Cool beans: U.N. declares 2016 the Year of the Pulse

Black lentils, along with other dried beans, peas and chickpeas, are pulses.
This year, the United Nations is promoting a food that’s easy to grow, earth-friendly and can alleviate global hunger. Yet while most Americans have eaten it, they wouldn’t be able to name it.
The U.N. has declared 2016 as the International Year of the Pulse, a family of legumes that includes dry peas, lentils, chickpeas and beans. Heart-healthy, filling and even drought-tolerant, these beans have always been seen as completely virtuous, and a little bit boring. Suddenly, though, they might also be cool, swept up as they are in the frenzy of plant-based and gluten-free cooking. Will pulses be the new quinoa, which had its U.N. International Year in 2013?
Because they are a foundation of many traditional cuisines, it’s not so hard to find delicious ways to cook pulses, be it white beans marinated in a salad or garbanzo beans simmered in a silky North African harira.
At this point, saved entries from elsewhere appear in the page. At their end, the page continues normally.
Lemma start_cluster s : cluster (on_data start_duties s).2 = cluster s.
Proof.
  unfold on_data, cluster. pose proof (vars_start (good:=good) (data s)) as Hv.
  by destruct (start_duties (data s)).
Qed.
Lemma commit_self s s' :
  own_ok s → cluster_relationship_commit_master a s = (Ok tt, s') → has_master (cluster s').
Proof.
  intros [_ Hme _]. unfold cluster_relationship_commit_master. erewrite bind_ok by reflexivity.
  destruct (CLUSTER_NEXT_MASTER _) as [k|]; [|done]. case_bool_decide; [by intros [=]|].
  intros [(? & _ & [=])|(r & s1 & Er%attempt_inv & E1)]%bind_inv.
  erewrite bind_ok in E1 by reflexivity. injection E1 as -> <-. split; [|done]. simpl.
  assert (CLUSTER_MASTER_PTR (cluster s1) = Some a) as Hs1; [|exact Hs1].
  unfold cluster_relationship_set_master in Er. erewrite bind_ok in Er by reflexivity.
  case_bool_decide as Hm; [by injection Er as <-|]. rewrite Hme, bool_decide_true in Er by done.
  apply bind_inv in Er as [(? & _ & [=])|([] & s2 & _ & Er)]. erewrite bind_ok in Er by reflexivity.
  apply terminate_ok in Er.
  pose proof (start_cluster (set_cluster (set_master_ptr (Some a) (cluster s2)) s2)) as Hc. rewrite Er in Hc.
  cbn [snd] in Hc. by rewrite Hc.
Qed.

Definition same_net s s' : Prop := net s' = net s.
#[local] Instance same_net_preorder : PreOrder same_net.
Proof. split; [by intros s|]. unfold same_net. intros s1 s2 s3 H1' H2'. congruence. Qed.
Lemma net_data {A} (m : M (auth_data DB MB MBt E) A) s : kept same_net (on_data m) s.
Proof. unfold kept, on_data. by destruct (m (data s)). Qed.
#[local] Hint Resolve net_data : kept.
Ltac keep_net := keep_by ltac:(idtac; lazymatch goal with
  | |- kept _ (modify _) _ => apply kept_modify; solve [done]
  | |- kept _ (change_cluster _) _ => apply kept_modify; solve [done]
  end).
Lemma commit_self_net s : kept same_net (cluster_relationship_commit_master a) s.
Proof.
  unfold cluster_relationship_commit_master, cluster_relationship_set_master, or_terminate. keep_net.
Qed.
Lemma storage_pool_create_backend u db info (addto : bool) s p s' :
  storage_pool_create u db info addto s = (Ok p, s') →
  ∃ d i, st_same (backend s) d ∧ auto_id s' = auto_id s ∧
    pool_name i = pool_name (pool (pools s' p)) ∧ pool_quota i = pool_quota info ∧
    if addto then dao_spool_create (user_name (user (users s u))) i d =
                  (Ok (pool_id (pool (pools s' p))), backend s')
    else pool_id (pool (pools s' p)) = pool_id info ∧ backend s' = d.
Proof.
  intros Hr. unfold storage_pool_create in Hr. run Hr as [q need] s1 Hobj. cbv beta iota in Hr.
  run Hr as [] s2 Hq. apply modify_inv in Hq as ->. run Hr as [] s3 Hbk.
  apply spool_backend_inv in Hbk as (id & d & -> & Hdao). run Hr as [] s4 Hst.
  apply modify_inv in Hst as ->. run Hr as r s5 Hins.
  destruct r as [[]|e]; [|by run Hr as s6 s7 Hg; run Hr as r s8 Hg2; run Hr as [] s9 Hg3].
  injection Hr as <- <-.
  assert (st_same (backend s) (backend s1) ∧ auto_id s1 = auto_id s ∧ users s1 = users s)
    as (H1 & Ha & Hu).
  { destruct db as [c|]; [by injection Hobj as _ _ <-|].
    run Hobj as c s8 Hal. run Hobj as nm s9 Hnm. run Hobj as [] s10 Hset.
    injection Hobj as _ _ <-. apply modify_inv in Hset as ->.
    apply alloc_object_inv in Hal as (m & -> & _). by apply on_backend_alloc in Hnm as (d0 & -> & Hs). }
  cbn in Hdao. rewrite Hu in Hdao. autorewrite with heap in Hdao.
  assert (pools s5 q = with_pool (set_pool_status (pool_status info)) (with_pool (set_pool_id id)
            (with_pool (set_pool_quota (pool_quota info)) (pools s1 q))) ∧
          backend s5 = d ∧ auto_id s5 = auto_id s) as (-> & -> & ->).
  { destruct need; [apply attempt_inv, spool_insert_inv in Hins as (ids & names & mine & -> & _)
      |injection Hins as <-]; cbn; autorewrite with heap; done. }
  exists (backend s1), (pool (with_pool (set_pool_quota (pool_quota info)) (pools s1 q))).
  by split_and!.
Qed.

Lemma granted_pool_create_backend u db info (addto : bool) s g s' :
  granted_pool_create u db info addto s = (Ok g, s') →
  ∃ i, auto_id s' = auto_id s ∧ granted_pool_id i = granted_pool_id info ∧
    granted_privs i = granted_privs info ∧
    if addto then dao_granted_create (user_name (user (users s u))) i (backend s) =
                  (Ok (granted_id (grant (grants s' g))), backend s')
    else granted_id (grant (grants s' g)) = granted_id info ∧ backend s' = backend s.
Proof.
  intros Hr. unfold granted_pool_create in Hr. run Hr as [h need] s1 Hobj. cbv beta iota in Hr.
  run Hr as [] s2 Hf. apply modify_inv in Hf as ->. run Hr as id s3 Hbk.
  run Hr as [] s4 Hid. apply modify_inv in Hid as ->.
  assert (backend s1 = backend s ∧ auto_id s1 = auto_id s ∧ users s1 = users s) as (Hb & Ha & Hu).
  { destruct db as [c|]; [by injection Hobj as _ _ <-|]. run Hobj as h' s5 Hal.
    injection Hobj as _ _ <-. by apply alloc_object_inv in Hal as (m & -> & _). }
  assert (g = h ∧ granted_id (grant (grants s' h)) = id ∧ backend s' = backend s3 ∧
          auto_id s' = auto_id s3) as (-> & -> & -> & ->).
  { destruct need; [|injection Hr as <- <-; cbn; by autorewrite with heap].
    run Hr as s6 s7 Hg. injection Hg as <- <-. run Hr as r s8 Hins. apply attempt_inv in Hins.
    destruct r as [[]|e]; [|by run Hr as [] s9 Hx]. injection Hr as <- <-.
    destruct (get_spool_by_id _ _) as [p|]; [|done]. run Hins as [] s9 Hsp.
    apply modify_inv in Hsp as ->. unfold granted_insert in Hins. destruct (sl_insert _ _ _) as [r gl].
    injection Hins as _ <-. cbn. by autorewrite with heap. }
  destruct addto; [|injection Hbk as <- <-; by exists info].
  run Hbk as s5 s6 Hg. injection Hg as <- <-. unfold mbind, M_bind, attempt, on_backend in Hbk.
  cbn in Hbk. rewrite Hb, Hu in Hbk. autorewrite with heap in Hbk.
  destruct (dao_granted_create _ _ _) as [[i|e] d] eqn:E; [|done]. injection Hbk as <- <-.
  eexists. split_and!; [done|..|exact E]; done.
Qed.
The most exciting new ways to use pulses are in baking, pastry and even cocktails. In black bean brownies — the new gluten-free vegan potluck standby — or Rich Chocolate Lentil Cake, cooked and pureed pulses add a surprisingly un-beany complexity. Garbanzo bean cooking water, dubbed “aquafaba” by its vegan devotees, can be whipped up into something almost identical to a meringue, an incredibly stable stand-in for egg whites in everything from macarons to Pisco sours. Eggless lemon meringue pie, anyone?
Pulse flour is another new way to experiment with these plant proteins. At a recent cooking workshop for media at the Culinary Institute at Greystone in St. Helena — hosted by the USA Dry Pea and Lentil Council — baking instructor Steven Isaac showed off Pulse Sourdough Breads that he had made by adding black bean, green lentil and garbanzo bean flours to sourdough starters. The resulting loaves still had great structure from long fermentation, with the pulses adding extra nutrition and flavor, not to mention subtle color.